▶ Problem: Look through the records below for the line with "replace (Z.to_nat (Z.of_nat". Return that line and each one after it up to and including the line with "Lemma swap_pop_elem i", exactly.

================================

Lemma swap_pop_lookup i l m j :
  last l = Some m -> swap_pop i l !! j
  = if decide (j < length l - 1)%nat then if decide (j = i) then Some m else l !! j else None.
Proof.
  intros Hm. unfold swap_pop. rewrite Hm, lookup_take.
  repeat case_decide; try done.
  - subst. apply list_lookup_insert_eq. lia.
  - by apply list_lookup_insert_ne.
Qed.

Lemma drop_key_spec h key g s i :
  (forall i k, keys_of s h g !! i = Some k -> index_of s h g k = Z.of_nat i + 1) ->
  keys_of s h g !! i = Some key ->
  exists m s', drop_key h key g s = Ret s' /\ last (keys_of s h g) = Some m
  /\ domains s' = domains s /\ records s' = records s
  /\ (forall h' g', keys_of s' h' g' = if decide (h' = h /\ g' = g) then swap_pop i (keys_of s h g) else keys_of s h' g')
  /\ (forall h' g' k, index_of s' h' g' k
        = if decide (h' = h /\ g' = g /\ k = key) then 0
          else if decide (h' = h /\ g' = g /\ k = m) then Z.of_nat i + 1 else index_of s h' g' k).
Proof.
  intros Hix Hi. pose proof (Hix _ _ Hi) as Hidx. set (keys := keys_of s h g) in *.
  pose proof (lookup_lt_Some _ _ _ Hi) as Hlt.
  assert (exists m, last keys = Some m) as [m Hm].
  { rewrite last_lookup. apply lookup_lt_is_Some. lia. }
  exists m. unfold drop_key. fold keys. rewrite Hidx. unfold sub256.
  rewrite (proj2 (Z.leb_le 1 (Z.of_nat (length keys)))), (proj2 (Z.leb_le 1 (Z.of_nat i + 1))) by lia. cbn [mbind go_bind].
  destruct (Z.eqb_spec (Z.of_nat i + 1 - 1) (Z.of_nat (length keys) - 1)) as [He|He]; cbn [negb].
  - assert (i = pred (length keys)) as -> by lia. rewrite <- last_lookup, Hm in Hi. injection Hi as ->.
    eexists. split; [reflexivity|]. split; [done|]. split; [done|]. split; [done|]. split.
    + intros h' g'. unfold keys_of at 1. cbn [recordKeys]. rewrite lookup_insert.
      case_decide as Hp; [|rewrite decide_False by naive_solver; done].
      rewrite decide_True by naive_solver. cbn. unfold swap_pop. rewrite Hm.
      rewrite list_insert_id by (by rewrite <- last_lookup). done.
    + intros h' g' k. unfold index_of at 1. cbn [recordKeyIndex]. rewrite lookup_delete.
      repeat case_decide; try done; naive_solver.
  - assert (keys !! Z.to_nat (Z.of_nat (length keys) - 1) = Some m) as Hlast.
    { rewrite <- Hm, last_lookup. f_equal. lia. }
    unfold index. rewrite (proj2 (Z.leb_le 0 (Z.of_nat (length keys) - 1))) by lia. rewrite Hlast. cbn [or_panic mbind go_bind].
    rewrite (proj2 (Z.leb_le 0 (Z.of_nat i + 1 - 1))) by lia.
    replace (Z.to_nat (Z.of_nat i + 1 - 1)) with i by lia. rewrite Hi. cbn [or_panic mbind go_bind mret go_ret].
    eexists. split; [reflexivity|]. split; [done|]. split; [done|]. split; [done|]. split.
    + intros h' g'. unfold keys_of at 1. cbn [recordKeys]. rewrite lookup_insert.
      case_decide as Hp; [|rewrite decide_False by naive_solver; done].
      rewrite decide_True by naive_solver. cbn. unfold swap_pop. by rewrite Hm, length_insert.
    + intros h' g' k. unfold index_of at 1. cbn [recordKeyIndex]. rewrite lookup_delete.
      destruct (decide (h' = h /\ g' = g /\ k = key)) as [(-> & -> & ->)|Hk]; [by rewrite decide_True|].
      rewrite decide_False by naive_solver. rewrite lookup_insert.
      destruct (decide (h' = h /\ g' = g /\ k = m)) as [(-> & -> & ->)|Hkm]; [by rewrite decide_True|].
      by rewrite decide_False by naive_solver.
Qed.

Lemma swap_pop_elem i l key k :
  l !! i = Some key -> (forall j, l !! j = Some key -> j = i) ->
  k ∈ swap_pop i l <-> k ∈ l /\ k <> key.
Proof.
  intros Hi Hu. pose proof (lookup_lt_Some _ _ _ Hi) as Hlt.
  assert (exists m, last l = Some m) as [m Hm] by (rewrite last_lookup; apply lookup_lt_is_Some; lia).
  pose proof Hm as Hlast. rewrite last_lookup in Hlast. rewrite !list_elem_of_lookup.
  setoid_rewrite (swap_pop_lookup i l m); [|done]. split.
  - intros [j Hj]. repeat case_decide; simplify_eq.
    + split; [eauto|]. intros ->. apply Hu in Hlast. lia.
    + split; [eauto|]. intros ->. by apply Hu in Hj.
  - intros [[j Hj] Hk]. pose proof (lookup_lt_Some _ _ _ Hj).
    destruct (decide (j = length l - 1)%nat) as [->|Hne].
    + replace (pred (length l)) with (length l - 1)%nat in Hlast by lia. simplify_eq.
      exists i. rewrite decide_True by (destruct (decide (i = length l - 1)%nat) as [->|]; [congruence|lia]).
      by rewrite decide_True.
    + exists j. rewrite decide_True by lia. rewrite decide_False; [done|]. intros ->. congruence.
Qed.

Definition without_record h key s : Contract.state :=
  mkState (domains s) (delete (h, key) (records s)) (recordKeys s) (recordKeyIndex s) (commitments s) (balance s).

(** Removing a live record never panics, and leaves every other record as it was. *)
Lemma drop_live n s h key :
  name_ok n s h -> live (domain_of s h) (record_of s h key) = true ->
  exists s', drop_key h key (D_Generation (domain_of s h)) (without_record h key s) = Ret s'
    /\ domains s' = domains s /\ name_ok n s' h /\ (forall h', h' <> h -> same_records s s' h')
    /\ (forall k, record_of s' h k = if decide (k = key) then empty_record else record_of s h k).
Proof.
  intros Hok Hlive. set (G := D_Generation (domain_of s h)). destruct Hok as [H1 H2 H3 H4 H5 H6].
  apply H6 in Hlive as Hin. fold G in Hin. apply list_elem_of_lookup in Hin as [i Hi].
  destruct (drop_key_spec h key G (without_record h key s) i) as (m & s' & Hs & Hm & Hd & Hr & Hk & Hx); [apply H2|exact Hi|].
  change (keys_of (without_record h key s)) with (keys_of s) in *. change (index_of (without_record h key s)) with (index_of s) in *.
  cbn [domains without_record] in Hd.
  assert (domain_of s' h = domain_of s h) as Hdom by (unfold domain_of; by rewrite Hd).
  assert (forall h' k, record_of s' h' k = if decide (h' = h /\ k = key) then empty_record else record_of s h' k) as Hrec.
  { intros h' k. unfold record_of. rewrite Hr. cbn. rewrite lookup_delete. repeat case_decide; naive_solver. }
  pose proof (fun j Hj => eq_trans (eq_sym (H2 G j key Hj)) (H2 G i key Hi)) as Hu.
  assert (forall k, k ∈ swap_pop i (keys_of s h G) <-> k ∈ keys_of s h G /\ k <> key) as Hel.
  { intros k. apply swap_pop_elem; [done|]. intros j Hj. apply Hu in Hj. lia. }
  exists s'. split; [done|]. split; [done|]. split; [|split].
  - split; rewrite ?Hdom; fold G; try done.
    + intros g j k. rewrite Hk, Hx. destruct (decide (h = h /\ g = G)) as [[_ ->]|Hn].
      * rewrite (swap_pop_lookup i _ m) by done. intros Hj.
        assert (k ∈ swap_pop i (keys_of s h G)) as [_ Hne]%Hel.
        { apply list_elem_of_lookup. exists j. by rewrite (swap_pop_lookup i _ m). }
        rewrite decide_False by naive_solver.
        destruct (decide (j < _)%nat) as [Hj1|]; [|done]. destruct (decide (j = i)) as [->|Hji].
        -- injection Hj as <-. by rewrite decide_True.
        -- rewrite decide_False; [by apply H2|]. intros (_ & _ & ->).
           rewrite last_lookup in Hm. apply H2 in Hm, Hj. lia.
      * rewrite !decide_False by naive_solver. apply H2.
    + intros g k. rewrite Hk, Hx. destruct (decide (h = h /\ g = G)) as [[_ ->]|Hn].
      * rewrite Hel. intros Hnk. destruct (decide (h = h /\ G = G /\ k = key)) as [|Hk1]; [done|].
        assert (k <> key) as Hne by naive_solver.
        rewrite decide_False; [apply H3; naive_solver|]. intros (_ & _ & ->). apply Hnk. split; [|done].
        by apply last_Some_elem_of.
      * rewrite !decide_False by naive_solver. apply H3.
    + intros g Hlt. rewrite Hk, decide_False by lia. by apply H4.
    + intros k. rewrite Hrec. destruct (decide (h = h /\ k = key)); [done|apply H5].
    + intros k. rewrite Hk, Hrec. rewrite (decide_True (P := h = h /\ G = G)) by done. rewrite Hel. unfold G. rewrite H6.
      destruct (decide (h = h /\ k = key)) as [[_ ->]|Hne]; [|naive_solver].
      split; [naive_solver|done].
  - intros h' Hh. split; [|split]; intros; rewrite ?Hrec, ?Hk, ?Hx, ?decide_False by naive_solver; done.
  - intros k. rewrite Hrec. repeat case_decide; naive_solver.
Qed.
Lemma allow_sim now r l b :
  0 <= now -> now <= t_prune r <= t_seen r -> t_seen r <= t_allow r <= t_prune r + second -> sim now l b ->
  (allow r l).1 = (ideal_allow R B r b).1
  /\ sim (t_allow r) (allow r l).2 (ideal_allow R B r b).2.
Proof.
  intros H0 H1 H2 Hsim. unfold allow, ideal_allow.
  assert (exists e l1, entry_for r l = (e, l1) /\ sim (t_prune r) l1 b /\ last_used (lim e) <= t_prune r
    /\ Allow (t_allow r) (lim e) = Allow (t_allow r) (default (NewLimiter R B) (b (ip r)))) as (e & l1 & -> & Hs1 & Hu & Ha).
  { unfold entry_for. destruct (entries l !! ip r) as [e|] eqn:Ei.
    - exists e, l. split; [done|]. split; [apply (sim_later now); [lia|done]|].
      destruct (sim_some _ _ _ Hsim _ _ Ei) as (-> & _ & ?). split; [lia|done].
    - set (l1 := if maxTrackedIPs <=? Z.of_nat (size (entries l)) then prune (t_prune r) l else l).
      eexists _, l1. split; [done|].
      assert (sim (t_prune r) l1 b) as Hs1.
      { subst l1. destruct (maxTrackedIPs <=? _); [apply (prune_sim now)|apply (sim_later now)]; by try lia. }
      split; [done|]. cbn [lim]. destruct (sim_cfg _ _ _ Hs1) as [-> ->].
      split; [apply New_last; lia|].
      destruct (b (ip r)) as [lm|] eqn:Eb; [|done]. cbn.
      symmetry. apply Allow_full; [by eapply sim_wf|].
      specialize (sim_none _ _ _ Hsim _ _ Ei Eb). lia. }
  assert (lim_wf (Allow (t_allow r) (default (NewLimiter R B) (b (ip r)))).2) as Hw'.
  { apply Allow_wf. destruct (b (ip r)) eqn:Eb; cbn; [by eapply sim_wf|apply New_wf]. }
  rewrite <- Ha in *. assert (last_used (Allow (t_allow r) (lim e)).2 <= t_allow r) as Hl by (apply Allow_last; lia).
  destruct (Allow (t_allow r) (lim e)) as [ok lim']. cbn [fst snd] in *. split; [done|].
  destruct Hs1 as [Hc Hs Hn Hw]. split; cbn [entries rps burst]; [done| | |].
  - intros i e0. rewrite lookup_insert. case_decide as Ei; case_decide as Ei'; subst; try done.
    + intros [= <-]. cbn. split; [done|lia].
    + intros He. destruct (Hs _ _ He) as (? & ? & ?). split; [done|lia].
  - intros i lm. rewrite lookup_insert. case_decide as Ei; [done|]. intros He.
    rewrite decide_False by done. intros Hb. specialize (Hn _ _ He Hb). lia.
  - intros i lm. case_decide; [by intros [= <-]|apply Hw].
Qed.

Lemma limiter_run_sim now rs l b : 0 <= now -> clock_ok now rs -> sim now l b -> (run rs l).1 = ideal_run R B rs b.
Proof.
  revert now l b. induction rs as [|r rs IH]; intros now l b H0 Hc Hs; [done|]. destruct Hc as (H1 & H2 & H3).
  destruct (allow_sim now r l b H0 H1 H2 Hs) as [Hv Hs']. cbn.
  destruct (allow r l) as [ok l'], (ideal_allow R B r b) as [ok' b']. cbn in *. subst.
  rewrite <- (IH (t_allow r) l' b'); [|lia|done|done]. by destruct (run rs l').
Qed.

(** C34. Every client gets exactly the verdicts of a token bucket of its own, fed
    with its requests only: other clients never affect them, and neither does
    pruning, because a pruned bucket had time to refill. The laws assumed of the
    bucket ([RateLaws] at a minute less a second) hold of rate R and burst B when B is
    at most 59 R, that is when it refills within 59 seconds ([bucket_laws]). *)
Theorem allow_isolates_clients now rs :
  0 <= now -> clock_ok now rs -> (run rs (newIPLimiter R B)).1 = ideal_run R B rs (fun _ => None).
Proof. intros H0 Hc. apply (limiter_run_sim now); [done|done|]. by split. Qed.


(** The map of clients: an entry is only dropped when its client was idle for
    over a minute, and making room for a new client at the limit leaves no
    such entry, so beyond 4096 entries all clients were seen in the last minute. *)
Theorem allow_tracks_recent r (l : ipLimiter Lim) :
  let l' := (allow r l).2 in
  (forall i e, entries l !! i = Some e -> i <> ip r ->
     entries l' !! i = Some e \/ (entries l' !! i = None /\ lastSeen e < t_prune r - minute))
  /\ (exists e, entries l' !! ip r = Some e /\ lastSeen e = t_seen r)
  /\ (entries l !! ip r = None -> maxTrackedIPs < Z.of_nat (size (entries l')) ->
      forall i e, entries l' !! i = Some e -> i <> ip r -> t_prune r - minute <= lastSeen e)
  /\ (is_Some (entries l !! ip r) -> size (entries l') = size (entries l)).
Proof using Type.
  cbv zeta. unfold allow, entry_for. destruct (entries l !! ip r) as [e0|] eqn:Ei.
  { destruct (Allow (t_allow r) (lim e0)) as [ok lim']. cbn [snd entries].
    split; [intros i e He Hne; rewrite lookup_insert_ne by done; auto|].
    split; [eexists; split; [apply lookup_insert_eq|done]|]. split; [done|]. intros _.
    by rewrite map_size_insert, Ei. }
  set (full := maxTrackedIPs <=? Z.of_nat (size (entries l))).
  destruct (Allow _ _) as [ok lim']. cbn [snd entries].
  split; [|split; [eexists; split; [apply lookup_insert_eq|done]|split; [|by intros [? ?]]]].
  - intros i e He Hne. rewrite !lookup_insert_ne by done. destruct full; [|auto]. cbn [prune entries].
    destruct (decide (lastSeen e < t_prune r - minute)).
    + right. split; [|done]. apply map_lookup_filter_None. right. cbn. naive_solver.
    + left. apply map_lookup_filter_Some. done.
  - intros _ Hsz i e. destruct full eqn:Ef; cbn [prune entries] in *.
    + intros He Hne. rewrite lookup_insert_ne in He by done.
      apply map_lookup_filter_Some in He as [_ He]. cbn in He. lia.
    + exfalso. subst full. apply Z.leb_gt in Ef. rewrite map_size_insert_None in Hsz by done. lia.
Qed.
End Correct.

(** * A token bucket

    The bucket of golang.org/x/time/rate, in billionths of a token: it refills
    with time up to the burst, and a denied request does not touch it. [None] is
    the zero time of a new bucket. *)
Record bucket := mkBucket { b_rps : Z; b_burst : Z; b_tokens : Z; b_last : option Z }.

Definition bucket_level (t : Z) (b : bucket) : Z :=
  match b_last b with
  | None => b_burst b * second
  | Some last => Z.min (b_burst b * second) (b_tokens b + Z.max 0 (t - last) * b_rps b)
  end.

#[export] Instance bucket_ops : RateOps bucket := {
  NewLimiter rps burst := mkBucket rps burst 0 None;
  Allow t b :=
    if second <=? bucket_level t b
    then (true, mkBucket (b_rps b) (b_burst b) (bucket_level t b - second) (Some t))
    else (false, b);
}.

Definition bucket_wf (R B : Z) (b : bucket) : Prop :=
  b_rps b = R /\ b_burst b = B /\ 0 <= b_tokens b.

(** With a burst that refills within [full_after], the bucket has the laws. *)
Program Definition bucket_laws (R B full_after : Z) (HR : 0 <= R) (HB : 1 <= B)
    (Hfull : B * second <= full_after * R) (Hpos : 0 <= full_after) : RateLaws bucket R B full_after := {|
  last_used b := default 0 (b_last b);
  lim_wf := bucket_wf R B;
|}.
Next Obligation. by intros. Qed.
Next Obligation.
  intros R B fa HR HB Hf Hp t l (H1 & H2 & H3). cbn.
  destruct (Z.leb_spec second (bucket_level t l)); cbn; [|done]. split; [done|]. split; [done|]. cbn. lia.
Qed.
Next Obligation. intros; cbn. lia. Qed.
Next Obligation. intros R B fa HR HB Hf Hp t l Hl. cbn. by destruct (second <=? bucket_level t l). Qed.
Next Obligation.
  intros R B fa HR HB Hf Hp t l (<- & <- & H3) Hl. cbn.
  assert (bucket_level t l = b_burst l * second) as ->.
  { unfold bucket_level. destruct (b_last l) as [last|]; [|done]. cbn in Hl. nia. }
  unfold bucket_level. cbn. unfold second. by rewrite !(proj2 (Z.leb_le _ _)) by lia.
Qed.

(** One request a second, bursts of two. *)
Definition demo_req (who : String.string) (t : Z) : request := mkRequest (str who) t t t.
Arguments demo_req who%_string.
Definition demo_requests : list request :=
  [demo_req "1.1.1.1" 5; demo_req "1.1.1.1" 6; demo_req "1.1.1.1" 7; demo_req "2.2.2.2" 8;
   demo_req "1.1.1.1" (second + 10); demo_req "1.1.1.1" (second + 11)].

================================

▶ Answer below:
    replace (Z.to_nat (Z.of_nat i + 1 - 1)) with i by lia. rewrite Hi. cbn [or_panic mbind go_bind mret go_ret].
    eexists. split; [reflexivity|]. split; [done|]. split; [done|]. split; [done|]. split.
    + intros h' g'. unfold keys_of at 1. cbn [recordKeys]. rewrite lookup_insert.
      case_decide as Hp; [|rewrite decide_False by naive_solver; done].
      rewrite decide_True by naive_solver. cbn. unfold swap_pop. by rewrite Hm, length_insert.
    + intros h' g' k. unfold index_of at 1. cbn [recordKeyIndex]. rewrite lookup_delete.
      destruct (decide (h' = h /\ g' = g /\ k = key)) as [(-> & -> & ->)|Hk]; [by rewrite decide_True|].
      rewrite decide_False by naive_solver. rewrite lookup_insert.
      destruct (decide (h' = h /\ g' = g /\ k = m)) as [(-> & -> & ->)|Hkm]; [by rewrite decide_True|].
      by rewrite decide_False by naive_solver.
Qed.

Lemma swap_pop_elem i l key k :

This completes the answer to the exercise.